Dataset records:
■ ■ ■ ■ ■

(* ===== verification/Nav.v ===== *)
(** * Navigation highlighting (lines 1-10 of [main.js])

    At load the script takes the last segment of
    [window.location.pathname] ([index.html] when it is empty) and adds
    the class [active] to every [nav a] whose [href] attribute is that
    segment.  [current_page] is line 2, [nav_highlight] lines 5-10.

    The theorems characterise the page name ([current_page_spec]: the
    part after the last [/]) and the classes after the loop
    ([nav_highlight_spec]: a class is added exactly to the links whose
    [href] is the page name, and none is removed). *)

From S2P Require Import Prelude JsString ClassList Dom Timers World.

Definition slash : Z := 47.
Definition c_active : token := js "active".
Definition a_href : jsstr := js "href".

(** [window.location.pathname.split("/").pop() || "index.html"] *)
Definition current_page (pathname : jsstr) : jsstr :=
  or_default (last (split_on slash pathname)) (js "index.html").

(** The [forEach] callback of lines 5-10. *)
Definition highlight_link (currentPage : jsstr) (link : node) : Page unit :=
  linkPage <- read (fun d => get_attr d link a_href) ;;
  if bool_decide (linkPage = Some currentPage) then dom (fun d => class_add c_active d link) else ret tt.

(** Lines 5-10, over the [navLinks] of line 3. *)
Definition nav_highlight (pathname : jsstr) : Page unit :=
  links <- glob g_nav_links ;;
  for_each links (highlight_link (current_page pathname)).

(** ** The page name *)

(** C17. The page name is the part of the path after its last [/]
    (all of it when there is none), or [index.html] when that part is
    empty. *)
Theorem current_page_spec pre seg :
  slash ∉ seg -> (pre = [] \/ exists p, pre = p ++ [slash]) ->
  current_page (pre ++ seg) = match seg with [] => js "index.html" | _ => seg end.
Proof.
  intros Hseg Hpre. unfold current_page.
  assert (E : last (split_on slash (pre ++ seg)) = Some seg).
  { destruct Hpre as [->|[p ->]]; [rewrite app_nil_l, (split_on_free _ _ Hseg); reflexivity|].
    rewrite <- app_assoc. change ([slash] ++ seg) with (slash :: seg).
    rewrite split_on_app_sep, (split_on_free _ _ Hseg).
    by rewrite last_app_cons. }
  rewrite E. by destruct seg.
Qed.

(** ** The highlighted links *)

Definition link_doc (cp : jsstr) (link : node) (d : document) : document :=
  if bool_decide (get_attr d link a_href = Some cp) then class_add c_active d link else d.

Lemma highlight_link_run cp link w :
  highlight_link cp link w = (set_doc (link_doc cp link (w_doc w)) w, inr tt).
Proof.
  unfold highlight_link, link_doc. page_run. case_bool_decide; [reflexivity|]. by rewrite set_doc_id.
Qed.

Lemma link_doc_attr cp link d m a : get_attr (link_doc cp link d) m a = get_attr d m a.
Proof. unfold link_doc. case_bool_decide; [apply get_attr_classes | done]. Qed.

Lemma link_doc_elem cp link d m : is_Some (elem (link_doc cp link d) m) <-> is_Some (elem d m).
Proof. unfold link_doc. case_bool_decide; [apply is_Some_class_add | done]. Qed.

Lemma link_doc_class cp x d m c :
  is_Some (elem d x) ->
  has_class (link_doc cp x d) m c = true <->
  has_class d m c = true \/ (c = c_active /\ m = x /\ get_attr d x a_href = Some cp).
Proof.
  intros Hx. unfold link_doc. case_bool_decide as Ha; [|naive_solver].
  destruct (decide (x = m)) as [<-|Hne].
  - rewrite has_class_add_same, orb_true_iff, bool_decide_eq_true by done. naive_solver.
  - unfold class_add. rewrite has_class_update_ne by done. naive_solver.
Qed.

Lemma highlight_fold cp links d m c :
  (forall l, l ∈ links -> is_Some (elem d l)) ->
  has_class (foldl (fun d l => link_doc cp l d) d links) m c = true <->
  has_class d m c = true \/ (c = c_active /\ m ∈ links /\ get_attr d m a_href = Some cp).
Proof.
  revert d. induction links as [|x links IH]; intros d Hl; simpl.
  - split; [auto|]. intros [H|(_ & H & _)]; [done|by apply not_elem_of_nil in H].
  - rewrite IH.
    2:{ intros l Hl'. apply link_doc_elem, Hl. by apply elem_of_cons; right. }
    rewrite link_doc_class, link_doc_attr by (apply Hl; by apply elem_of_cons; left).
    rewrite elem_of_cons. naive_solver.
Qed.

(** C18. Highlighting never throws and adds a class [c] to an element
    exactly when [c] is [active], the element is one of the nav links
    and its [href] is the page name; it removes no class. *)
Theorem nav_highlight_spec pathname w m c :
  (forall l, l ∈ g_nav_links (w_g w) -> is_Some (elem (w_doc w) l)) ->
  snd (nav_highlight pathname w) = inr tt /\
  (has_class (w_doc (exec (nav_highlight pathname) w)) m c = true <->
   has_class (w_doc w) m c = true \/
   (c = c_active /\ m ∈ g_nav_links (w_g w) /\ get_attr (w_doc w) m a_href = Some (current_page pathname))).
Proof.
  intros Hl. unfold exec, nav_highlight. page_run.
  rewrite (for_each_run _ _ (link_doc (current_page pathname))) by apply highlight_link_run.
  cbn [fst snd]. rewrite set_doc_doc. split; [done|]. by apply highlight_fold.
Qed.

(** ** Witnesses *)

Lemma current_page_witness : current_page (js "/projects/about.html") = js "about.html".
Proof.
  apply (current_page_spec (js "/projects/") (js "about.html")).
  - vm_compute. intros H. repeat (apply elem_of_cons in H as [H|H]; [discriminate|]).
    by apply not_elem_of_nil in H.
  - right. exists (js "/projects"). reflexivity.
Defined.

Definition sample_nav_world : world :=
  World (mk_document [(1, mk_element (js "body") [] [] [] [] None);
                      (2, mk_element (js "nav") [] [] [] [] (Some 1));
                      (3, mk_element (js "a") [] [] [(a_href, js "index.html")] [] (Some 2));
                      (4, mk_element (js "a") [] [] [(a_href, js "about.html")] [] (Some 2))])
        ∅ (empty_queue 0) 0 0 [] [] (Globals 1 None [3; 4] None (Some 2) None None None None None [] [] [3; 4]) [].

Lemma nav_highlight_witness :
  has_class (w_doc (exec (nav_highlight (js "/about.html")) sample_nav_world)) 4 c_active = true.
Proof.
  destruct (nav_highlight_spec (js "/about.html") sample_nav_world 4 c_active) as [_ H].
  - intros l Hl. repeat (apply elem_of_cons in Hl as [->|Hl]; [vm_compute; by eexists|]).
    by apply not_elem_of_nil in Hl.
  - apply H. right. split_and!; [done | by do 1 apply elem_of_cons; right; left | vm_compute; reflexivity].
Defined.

■ ■ ■ ■ ■

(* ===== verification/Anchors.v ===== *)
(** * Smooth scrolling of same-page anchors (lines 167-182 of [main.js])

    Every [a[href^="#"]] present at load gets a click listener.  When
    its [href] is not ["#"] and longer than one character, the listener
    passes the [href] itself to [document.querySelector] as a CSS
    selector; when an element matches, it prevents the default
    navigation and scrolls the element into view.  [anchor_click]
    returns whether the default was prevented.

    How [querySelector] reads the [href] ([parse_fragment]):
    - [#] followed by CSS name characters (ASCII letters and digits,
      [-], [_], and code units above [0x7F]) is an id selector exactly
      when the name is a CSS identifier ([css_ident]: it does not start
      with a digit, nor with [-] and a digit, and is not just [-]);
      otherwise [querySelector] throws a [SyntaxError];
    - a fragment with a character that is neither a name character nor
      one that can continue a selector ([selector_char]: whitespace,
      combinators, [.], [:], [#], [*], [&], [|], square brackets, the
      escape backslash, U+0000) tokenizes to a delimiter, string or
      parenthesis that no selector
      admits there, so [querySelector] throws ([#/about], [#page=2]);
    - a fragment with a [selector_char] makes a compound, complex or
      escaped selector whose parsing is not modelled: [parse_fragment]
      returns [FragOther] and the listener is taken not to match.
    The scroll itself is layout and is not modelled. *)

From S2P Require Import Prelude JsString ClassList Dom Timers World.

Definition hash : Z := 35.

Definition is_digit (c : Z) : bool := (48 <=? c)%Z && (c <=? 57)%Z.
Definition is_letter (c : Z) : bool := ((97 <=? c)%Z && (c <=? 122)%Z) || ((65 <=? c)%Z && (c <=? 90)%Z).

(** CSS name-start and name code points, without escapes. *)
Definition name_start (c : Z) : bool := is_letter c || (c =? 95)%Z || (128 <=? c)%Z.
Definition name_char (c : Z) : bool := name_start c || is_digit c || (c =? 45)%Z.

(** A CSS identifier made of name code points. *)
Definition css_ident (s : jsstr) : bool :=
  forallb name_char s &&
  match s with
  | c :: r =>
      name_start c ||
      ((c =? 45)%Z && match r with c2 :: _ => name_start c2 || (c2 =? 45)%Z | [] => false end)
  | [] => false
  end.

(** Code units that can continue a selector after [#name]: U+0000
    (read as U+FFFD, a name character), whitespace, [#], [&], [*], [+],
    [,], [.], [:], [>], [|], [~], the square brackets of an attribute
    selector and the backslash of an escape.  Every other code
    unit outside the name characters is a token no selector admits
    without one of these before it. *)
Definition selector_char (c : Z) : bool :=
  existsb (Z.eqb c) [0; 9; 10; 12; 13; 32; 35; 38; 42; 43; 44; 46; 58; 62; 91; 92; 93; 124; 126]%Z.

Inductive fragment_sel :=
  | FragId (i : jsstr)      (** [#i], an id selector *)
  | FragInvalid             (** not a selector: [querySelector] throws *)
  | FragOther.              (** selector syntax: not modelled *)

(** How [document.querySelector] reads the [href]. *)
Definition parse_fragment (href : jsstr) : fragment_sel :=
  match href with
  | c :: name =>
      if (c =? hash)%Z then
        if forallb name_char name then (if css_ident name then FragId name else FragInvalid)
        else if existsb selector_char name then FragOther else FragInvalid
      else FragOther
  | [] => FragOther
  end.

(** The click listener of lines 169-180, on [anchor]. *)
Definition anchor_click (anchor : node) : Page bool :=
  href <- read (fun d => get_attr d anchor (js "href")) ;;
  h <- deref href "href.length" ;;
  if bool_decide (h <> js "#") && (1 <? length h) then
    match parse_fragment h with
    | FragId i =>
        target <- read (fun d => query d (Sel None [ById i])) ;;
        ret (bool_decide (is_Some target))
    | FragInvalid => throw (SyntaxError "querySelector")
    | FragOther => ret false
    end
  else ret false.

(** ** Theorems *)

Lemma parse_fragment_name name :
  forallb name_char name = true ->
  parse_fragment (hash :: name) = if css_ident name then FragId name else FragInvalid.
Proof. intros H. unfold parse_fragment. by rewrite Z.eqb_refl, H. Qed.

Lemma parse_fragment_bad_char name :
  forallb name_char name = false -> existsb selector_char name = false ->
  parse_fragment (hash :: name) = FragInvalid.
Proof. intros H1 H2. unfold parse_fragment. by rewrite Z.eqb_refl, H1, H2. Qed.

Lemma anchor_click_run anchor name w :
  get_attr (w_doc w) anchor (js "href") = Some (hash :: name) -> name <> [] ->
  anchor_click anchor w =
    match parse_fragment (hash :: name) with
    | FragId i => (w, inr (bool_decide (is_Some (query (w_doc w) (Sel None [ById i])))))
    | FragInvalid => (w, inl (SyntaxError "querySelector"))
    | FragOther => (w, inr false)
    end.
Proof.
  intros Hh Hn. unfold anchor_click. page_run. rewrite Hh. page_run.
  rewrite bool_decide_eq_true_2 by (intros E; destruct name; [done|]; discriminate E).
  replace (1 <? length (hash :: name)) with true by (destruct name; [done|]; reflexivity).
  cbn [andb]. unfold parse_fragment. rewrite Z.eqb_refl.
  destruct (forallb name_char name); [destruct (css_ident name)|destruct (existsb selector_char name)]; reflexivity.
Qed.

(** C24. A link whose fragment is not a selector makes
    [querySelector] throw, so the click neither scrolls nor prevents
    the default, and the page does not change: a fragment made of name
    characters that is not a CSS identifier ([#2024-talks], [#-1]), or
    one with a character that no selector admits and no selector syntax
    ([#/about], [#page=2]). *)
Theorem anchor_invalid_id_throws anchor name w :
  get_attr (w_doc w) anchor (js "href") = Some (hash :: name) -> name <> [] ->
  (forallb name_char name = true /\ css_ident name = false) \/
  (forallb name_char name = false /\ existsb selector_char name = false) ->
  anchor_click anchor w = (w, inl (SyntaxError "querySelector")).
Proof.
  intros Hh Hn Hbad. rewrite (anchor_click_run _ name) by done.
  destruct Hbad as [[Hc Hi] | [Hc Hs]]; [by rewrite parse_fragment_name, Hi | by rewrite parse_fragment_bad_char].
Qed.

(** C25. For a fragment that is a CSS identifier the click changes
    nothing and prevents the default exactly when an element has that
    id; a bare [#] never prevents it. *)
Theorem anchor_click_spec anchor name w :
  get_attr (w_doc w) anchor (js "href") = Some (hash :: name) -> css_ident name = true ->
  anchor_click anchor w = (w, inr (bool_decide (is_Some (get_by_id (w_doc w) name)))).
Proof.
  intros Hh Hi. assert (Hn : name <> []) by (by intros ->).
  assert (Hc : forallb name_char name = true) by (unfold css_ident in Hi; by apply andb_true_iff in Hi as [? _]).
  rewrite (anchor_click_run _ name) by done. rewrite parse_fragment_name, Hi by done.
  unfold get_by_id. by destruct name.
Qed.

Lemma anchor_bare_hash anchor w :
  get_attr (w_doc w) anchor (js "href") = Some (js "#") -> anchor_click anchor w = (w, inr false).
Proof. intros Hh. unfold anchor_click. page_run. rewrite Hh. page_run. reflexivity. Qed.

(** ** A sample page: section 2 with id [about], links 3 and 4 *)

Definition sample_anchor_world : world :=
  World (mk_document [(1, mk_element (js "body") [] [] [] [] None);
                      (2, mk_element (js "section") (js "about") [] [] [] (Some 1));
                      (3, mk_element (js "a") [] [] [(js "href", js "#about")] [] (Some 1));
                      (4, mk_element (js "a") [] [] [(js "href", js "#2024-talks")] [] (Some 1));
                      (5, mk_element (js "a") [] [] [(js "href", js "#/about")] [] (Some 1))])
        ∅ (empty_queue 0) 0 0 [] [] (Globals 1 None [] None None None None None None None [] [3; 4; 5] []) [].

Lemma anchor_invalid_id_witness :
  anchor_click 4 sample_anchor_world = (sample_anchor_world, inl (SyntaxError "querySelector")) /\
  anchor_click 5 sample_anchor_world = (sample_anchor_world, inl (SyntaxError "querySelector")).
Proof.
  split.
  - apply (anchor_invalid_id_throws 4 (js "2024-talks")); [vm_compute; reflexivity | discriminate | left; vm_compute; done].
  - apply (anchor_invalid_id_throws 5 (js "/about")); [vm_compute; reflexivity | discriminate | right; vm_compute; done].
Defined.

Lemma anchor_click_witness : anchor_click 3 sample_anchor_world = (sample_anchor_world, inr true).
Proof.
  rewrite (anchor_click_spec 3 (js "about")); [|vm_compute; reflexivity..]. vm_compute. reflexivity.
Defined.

■ ■ ■ ■ ■

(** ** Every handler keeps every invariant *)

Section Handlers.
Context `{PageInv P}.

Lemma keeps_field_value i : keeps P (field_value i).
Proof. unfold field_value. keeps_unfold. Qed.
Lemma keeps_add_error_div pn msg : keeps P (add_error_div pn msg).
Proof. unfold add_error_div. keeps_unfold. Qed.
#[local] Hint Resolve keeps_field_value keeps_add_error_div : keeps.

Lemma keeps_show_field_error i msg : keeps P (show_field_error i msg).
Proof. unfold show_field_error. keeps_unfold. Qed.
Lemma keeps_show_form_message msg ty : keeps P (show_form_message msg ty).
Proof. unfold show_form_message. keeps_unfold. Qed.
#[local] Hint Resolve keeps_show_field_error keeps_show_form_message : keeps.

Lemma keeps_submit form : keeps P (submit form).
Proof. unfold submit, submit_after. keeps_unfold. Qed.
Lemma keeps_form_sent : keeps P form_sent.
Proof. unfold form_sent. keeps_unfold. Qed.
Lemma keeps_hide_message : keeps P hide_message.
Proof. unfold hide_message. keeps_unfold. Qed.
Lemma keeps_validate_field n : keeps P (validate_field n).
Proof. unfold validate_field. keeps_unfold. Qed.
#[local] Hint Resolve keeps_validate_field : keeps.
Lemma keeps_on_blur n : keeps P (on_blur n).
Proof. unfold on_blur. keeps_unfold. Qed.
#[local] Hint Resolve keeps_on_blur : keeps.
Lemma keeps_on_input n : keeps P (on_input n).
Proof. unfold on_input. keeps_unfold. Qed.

■ ■ ■ ■ ■

Work item:
From the entries above, copy each line holding "FragInvalid".

Task output:
  | FragInvalid             (** not a selector: [querySelector] throws *)
        if forallb name_char name then (if css_ident name then FragId name else FragInvalid)
        else if existsb selector_char name then FragOther else FragInvalid
    | FragInvalid => throw (SyntaxError "querySelector")
  parse_fragment (hash :: name) = if css_ident name then FragId name else FragInvalid.
  parse_fragment (hash :: name) = FragInvalid.
    | FragInvalid => (w, inl (SyntaxError "querySelector"))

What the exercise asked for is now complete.